◆ PROBLEM:
From the entries below, return exactly the lines beginning at the one that contains "functions [read_trace_file] and" and ending at the one that contains "else if (- n", both of them included, and only those lines.

***** PROVIDED INFORMATION *****

(** * A shallow embedding of the cache simulator [cachesim.py]

    The development follows the Python source class by class: [Block],
    [Set] (here [Set_], the name being reserved), [Cache] with its nested
    constant classes [PlacementType] and [WritePolicy], and the helper
    functions [read_trace_file] and [simulate_trace].

    Python integers are unbounded and signed, so every integer of the
    program is a [Z].  A Python exception is an explicit outcome: a
    constructor either yields an object or raises, and a method that
    mutates [self] yields the mutated object together with either its
    return value or the exception that interrupted it. *)

From Stdlib Require Import ZArith QArith Qround Qpower Lia Lqa Ascii.
From stdpp Require Import list strings.

Close Scope Q_scope.
Open Scope Z_scope.

(** ** Exceptions and outcomes *)

Inductive exn : Type :=
| RuntimeError (msg : string)
| ZeroDivisionError
| OverflowError
| ValueError
| TypeError
| IndexError.

Inductive result (A : Type) : Type :=
| Ok (a : A)
| Raise (e : exn).

Arguments Ok {A} a.
Arguments Raise {A} e.

(** ** Python primitives used by the simulator *)

(** [l[i]] for a Python list: a negative index counts from the end, and an
    index outside [-len, len) raises [IndexError] (here [None]). *)
Definition py_index {A : Type} (l : list A) (i : Z) : option nat :=
  let n := Z.of_nat (length l) in
  if (0 <=? i) && (i <? n) then Some (Z.to_nat i)
  else if (- n <=? i) && (i <? 0) then Some (Z.to_nat (n + i))
  else None.

(** [a // b] on integers: floor division, [ZeroDivisionError] at [b = 0]. *)
Definition py_floordiv (a b : Z) : result Z :=
  if b =? 0 then Raise ZeroDivisionError else Ok (a / b).

(** The integer nearest to [q], the even one of the two when [q] lies
    half way between them. *)
Definition round_half_even (q : Q) : Z :=
  let f := Qfloor q in
  match Qcompare (Qminus q (inject_Z f)) (1 # 2) with
  | Lt => f
  | Gt => f + 1
  | Eq => if Z.even f then f else f + 1
  end.

(** The floor of the binary logarithm of [n / d]: it is the difference of
    the two integer logarithms, or one less. *)
Definition floor_log2 (n d : positive) : Z :=
  let k := Z.log2 (Z.pos n) - Z.log2 (Z.pos d) in
  if Z.pos n * 2 ^ Z.max 0 (- k) <? Z.pos d * 2 ^ Z.max 0 k
  then k - 1 else k.

(** The double (IEEE 754 binary64) nearest to [n / d], as the rational it
    denotes: a multiple [m * 2^e] of the unit in the last place, where
    [n / d] has 53 significant bits above [2^e] and [e] is at least
    [-1074] (the subnormal numbers), [m] being rounded to nearest, ties
    to even.  The range of the exponent is not bounded above here. *)
Definition nearest_double_pos (n d : positive) : Q :=
  let e := Z.max (floor_log2 n d - 52) (-1074) in
  let m := round_half_even (Qmult (Z.pos n # d) (Qpower (inject_Z 2) (- e))) in
  Qmult (inject_Z m) (Qpower (inject_Z 2) e).

Definition nearest_double (q : Q) : Q :=
  match Qnum q with
  | Z0 => inject_Z 0
  | Z.pos n => nearest_double_pos n (Qden q)
  | Z.neg n => Qopp (nearest_double_pos n (Qden q))
  end.

(** [a / b] on integers: [ZeroDivisionError] at [b = 0]; otherwise the
    double nearest to the exact quotient (the division of two [int] is
    correctly rounded), and [OverflowError] when that is beyond the
    largest double. *)
Definition py_truediv (a b : Z) : result Q :=
  if b =? 0 then Raise ZeroDivisionError
  else
    let r := nearest_double (Qdiv (inject_Z a) (inject_Z b)) in
    if Qle_bool (inject_Z (2 ^ 1024)) r || Qle_bool r (inject_Z (- 2 ^ 1024))
    then Raise OverflowError
    else Ok r.

(** [int(np.log2(x))].  An [int] that fits neither [int64] nor [uint64]
    reaches [np.log2] as an object, which has no logarithm: [TypeError].
    [np.log2 0] is [-inf] and [int] of it raises [OverflowError];
    [np.log2] of a negative number is [nan] and [int] of it raises
    [ValueError]; otherwise the logarithm is truncated.  On powers of two
    (every size of the sweep) the double is exact, and it truncates to the
    floor of the logarithm for every size below [2^47]. *)
Definition int_log2 (x : Z) : result Z :=
  if (2 ^ 64 <=? x) || (x <? - 2 ^ 63) then Raise TypeError
  else if x =? 0 then Raise OverflowError
  else if x <? 0 then Raise ValueError
  else Ok (Z.log2 x).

*****

◆ RESULT OF THE EXERCISE:
    functions [read_trace_file] and [simulate_trace].

    Python integers are unbounded and signed, so every integer of the
    program is a [Z].  A Python exception is an explicit outcome: a
    constructor either yields an object or raises, and a method that
    mutates [self] yields the mutated object together with either its
    return value or the exception that interrupted it. *)

From Stdlib Require Import ZArith QArith Qround Qpower Lia Lqa Ascii.
From stdpp Require Import list strings.

Close Scope Q_scope.
Open Scope Z_scope.

(** ** Exceptions and outcomes *)

Inductive exn : Type :=
| RuntimeError (msg : string)
| ZeroDivisionError
| OverflowError
| ValueError
| TypeError
| IndexError.

Inductive result (A : Type) : Type :=
| Ok (a : A)
| Raise (e : exn).

Arguments Ok {A} a.
Arguments Raise {A} e.

(** ** Python primitives used by the simulator *)

(** [l[i]] for a Python list: a negative index counts from the end, and an
    index outside [-len, len) raises [IndexError] (here [None]). *)
Definition py_index {A : Type} (l : list A) (i : Z) : option nat :=
  let n := Z.of_nat (length l) in
  if (0 <=? i) && (i <? n) then Some (Z.to_nat i)
  else if (- n <=? i) && (i <? 0) then Some (Z.to_nat (n + i))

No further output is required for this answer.